What the task asks → Set out exactly every line of the entries below, starting at the line that holds "destruct (Z.ltb_spec (v" and stopping after the line that holds "assert (2 <= q".

Listed records →
##############################
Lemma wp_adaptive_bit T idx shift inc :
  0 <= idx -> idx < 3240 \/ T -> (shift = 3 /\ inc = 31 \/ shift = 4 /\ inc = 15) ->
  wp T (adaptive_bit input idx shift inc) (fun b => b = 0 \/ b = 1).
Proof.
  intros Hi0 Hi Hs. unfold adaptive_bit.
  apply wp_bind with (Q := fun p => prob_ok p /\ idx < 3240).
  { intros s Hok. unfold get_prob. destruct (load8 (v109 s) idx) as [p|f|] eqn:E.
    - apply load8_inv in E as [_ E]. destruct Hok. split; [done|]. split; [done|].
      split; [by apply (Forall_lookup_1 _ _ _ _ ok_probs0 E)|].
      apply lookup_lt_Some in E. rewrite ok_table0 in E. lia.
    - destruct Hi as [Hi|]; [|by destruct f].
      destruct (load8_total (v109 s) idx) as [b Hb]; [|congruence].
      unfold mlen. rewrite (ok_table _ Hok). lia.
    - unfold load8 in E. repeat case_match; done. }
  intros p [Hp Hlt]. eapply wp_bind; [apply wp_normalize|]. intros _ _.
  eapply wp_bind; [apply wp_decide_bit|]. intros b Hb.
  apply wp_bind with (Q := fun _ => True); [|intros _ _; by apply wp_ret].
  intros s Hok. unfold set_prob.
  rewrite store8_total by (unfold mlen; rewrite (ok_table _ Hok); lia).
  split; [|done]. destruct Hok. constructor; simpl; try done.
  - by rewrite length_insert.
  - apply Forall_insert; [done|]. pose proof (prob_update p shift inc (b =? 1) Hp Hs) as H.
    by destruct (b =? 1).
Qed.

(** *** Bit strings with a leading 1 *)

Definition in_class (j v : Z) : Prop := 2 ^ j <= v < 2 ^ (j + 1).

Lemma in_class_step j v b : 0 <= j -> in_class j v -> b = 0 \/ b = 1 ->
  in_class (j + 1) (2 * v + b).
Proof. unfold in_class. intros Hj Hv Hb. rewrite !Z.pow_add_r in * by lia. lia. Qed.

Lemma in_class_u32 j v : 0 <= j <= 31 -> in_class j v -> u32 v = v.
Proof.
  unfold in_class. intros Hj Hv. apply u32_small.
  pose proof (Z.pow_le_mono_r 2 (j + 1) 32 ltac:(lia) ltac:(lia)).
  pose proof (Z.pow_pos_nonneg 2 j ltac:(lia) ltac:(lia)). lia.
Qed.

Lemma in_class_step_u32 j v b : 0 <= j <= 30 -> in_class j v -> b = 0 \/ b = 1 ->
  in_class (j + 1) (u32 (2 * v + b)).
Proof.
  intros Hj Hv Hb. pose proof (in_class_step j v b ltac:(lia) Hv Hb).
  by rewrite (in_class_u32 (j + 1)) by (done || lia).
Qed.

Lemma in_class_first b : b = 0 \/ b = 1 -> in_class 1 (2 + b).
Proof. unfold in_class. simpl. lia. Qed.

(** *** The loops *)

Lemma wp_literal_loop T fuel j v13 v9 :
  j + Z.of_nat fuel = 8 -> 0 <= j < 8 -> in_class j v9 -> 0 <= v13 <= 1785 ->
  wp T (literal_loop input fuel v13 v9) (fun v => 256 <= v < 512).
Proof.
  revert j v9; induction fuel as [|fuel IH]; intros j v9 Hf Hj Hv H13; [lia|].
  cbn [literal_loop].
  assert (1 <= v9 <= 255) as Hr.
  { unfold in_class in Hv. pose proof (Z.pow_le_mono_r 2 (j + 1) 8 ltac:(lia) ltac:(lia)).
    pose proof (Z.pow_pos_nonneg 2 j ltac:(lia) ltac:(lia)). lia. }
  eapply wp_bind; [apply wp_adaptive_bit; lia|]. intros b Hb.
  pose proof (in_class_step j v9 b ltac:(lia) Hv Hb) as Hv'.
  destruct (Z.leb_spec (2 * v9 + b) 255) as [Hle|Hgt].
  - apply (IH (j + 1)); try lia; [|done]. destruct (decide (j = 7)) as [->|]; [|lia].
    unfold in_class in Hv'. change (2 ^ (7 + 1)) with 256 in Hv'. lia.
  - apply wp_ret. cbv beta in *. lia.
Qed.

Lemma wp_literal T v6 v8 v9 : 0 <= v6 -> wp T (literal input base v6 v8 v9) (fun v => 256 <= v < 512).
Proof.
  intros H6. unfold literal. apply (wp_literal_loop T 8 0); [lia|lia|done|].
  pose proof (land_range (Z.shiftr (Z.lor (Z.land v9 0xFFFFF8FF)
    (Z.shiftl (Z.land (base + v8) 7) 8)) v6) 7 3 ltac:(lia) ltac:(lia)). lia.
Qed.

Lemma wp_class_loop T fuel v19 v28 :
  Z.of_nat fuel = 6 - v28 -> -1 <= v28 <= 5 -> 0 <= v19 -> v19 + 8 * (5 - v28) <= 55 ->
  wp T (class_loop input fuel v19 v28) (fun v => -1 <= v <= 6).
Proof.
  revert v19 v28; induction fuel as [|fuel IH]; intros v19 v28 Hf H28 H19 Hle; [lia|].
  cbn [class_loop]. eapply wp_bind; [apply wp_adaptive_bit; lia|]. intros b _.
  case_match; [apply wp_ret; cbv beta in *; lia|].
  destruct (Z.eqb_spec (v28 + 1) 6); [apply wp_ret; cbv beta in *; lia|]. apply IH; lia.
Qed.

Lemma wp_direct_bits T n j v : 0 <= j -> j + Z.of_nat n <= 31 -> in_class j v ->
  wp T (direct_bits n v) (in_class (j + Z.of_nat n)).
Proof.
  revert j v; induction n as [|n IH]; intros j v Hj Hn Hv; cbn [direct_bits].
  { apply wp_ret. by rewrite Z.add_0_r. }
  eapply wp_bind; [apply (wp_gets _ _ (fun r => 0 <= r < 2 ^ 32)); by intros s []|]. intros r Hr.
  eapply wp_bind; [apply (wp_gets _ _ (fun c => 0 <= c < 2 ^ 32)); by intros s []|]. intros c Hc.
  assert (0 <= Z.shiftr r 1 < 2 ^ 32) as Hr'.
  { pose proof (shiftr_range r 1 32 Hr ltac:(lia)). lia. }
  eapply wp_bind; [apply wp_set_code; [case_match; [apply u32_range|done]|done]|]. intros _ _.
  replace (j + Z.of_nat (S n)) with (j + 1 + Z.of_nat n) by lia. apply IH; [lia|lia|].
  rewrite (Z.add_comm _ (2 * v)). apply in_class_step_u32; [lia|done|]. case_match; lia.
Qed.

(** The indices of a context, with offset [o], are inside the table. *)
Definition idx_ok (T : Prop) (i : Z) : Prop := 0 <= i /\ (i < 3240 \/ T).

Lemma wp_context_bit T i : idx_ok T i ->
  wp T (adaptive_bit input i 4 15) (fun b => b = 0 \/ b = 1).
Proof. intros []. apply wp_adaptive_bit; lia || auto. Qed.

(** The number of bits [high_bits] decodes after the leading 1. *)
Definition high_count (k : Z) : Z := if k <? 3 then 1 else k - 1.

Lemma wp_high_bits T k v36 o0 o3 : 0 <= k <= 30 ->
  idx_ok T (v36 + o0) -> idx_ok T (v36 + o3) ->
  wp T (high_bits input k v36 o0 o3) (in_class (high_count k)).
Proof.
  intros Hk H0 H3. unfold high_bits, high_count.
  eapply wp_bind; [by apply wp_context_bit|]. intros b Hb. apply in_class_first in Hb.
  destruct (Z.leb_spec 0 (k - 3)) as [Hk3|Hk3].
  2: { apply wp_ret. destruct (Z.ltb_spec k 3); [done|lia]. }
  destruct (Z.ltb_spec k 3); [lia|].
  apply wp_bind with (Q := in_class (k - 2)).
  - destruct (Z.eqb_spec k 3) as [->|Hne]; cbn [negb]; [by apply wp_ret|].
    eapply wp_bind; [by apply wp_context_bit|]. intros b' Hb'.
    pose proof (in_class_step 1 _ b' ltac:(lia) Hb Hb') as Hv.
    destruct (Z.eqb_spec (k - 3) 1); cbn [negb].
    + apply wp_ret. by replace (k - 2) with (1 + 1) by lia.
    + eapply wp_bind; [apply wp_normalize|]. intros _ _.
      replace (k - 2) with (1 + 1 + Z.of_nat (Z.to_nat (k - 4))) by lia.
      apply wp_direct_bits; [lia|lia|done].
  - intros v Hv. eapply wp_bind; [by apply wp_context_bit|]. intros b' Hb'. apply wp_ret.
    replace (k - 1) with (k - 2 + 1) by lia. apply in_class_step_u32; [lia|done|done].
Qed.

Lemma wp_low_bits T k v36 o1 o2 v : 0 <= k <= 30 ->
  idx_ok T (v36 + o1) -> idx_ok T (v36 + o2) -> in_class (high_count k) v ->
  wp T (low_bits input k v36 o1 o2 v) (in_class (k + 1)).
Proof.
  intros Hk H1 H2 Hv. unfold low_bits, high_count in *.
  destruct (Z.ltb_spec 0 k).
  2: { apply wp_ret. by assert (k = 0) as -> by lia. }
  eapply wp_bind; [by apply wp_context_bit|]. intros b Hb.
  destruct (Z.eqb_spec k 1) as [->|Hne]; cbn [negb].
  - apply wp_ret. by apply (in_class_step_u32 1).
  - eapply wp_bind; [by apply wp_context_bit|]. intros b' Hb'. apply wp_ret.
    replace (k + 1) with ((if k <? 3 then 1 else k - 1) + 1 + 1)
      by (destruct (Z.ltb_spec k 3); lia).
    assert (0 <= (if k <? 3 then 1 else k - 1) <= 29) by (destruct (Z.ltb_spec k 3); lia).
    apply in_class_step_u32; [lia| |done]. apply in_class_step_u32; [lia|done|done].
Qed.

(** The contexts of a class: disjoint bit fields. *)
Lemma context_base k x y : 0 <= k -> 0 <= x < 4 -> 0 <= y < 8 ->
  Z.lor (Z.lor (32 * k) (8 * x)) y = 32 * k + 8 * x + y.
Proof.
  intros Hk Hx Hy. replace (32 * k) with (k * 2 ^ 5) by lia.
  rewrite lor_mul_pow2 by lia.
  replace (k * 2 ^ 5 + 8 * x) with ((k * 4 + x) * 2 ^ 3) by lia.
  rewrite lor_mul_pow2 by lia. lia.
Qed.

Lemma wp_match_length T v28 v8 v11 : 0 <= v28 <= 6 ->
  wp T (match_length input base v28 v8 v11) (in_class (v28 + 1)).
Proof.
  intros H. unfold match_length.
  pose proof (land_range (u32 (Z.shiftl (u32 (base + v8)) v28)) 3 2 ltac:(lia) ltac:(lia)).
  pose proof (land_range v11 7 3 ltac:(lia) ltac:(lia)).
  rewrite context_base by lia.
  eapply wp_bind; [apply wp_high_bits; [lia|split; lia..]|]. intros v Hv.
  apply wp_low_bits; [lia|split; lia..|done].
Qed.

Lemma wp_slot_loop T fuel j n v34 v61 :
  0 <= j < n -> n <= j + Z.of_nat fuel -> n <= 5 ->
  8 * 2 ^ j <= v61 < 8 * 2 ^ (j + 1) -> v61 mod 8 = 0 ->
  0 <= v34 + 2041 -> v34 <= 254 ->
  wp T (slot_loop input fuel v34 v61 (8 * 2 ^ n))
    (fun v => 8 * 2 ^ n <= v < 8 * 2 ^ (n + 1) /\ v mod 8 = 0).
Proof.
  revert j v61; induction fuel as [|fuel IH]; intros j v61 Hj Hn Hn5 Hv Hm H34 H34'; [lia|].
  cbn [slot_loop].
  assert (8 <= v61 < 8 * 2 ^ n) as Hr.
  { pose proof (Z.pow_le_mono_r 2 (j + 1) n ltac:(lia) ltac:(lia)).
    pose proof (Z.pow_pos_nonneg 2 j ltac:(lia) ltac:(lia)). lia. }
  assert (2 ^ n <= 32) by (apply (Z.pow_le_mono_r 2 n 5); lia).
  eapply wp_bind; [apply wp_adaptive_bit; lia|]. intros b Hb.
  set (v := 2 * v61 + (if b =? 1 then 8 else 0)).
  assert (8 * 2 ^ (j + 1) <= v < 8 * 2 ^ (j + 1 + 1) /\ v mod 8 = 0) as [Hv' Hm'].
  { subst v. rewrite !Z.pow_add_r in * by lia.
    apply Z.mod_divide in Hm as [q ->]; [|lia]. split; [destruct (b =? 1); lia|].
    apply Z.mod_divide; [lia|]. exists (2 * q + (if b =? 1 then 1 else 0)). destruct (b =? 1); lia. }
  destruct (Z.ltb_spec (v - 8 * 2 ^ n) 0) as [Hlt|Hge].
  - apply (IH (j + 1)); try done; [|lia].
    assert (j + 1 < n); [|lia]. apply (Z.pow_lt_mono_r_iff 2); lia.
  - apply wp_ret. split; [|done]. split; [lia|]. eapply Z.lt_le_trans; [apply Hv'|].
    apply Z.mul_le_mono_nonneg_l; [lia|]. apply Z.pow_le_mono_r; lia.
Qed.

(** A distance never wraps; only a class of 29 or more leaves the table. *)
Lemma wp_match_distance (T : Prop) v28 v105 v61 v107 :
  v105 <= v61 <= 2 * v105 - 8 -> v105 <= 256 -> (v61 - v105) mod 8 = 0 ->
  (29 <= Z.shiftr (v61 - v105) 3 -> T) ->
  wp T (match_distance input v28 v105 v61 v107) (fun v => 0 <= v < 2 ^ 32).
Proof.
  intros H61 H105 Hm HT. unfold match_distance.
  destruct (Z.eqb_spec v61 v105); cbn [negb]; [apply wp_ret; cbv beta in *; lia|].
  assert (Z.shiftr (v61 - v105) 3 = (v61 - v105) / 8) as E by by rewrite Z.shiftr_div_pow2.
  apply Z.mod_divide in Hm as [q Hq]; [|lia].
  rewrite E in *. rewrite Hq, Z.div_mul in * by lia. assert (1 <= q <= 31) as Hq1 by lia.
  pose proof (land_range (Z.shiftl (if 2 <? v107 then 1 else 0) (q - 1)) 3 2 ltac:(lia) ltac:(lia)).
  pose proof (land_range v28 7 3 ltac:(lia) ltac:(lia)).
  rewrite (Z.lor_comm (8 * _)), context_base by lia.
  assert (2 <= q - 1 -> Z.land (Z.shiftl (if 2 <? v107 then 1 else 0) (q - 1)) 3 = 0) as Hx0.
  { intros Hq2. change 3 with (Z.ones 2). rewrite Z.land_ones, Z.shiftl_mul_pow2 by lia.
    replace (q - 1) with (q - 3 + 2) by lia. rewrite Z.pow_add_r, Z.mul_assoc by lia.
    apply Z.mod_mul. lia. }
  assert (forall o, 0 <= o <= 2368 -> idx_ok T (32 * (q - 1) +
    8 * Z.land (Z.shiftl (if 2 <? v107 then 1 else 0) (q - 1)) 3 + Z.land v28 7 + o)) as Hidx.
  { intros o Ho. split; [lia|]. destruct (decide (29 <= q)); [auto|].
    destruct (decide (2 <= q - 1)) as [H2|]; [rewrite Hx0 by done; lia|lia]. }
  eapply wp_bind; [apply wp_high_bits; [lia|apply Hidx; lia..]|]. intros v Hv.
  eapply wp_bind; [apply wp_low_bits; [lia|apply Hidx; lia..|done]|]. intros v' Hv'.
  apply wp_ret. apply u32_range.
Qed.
##############################
Answer →
  destruct (Z.ltb_spec (v - 8 * 2 ^ n) 0) as [Hlt|Hge].
  - apply (IH (j + 1)); try done; [|lia].
    assert (j + 1 < n); [|lia]. apply (Z.pow_lt_mono_r_iff 2); lia.
  - apply wp_ret. split; [|done]. split; [lia|]. eapply Z.lt_le_trans; [apply Hv'|].
    apply Z.mul_le_mono_nonneg_l; [lia|]. apply Z.pow_le_mono_r; lia.
Qed.

(** A distance never wraps; only a class of 29 or more leaves the table. *)
Lemma wp_match_distance (T : Prop) v28 v105 v61 v107 :
  v105 <= v61 <= 2 * v105 - 8 -> v105 <= 256 -> (v61 - v105) mod 8 = 0 ->
  (29 <= Z.shiftr (v61 - v105) 3 -> T) ->
  wp T (match_distance input v28 v105 v61 v107) (fun v => 0 <= v < 2 ^ 32).
Proof.
  intros H61 H105 Hm HT. unfold match_distance.
  destruct (Z.eqb_spec v61 v105); cbn [negb]; [apply wp_ret; cbv beta in *; lia|].
  assert (Z.shiftr (v61 - v105) 3 = (v61 - v105) / 8) as E by by rewrite Z.shiftr_div_pow2.
  apply Z.mod_divide in Hm as [q Hq]; [|lia].
  rewrite E in *. rewrite Hq, Z.div_mul in * by lia. assert (1 <= q <= 31) as Hq1 by lia.
  pose proof (land_range (Z.shiftl (if 2 <? v107 then 1 else 0) (q - 1)) 3 2 ltac:(lia) ltac:(lia)).
  pose proof (land_range v28 7 3 ltac:(lia) ltac:(lia)).
  rewrite (Z.lor_comm (8 * _)), context_base by lia.
  assert (2 <= q - 1 -> Z.land (Z.shiftl (if 2 <? v107 then 1 else 0) (q - 1)) 3 = 0) as Hx0.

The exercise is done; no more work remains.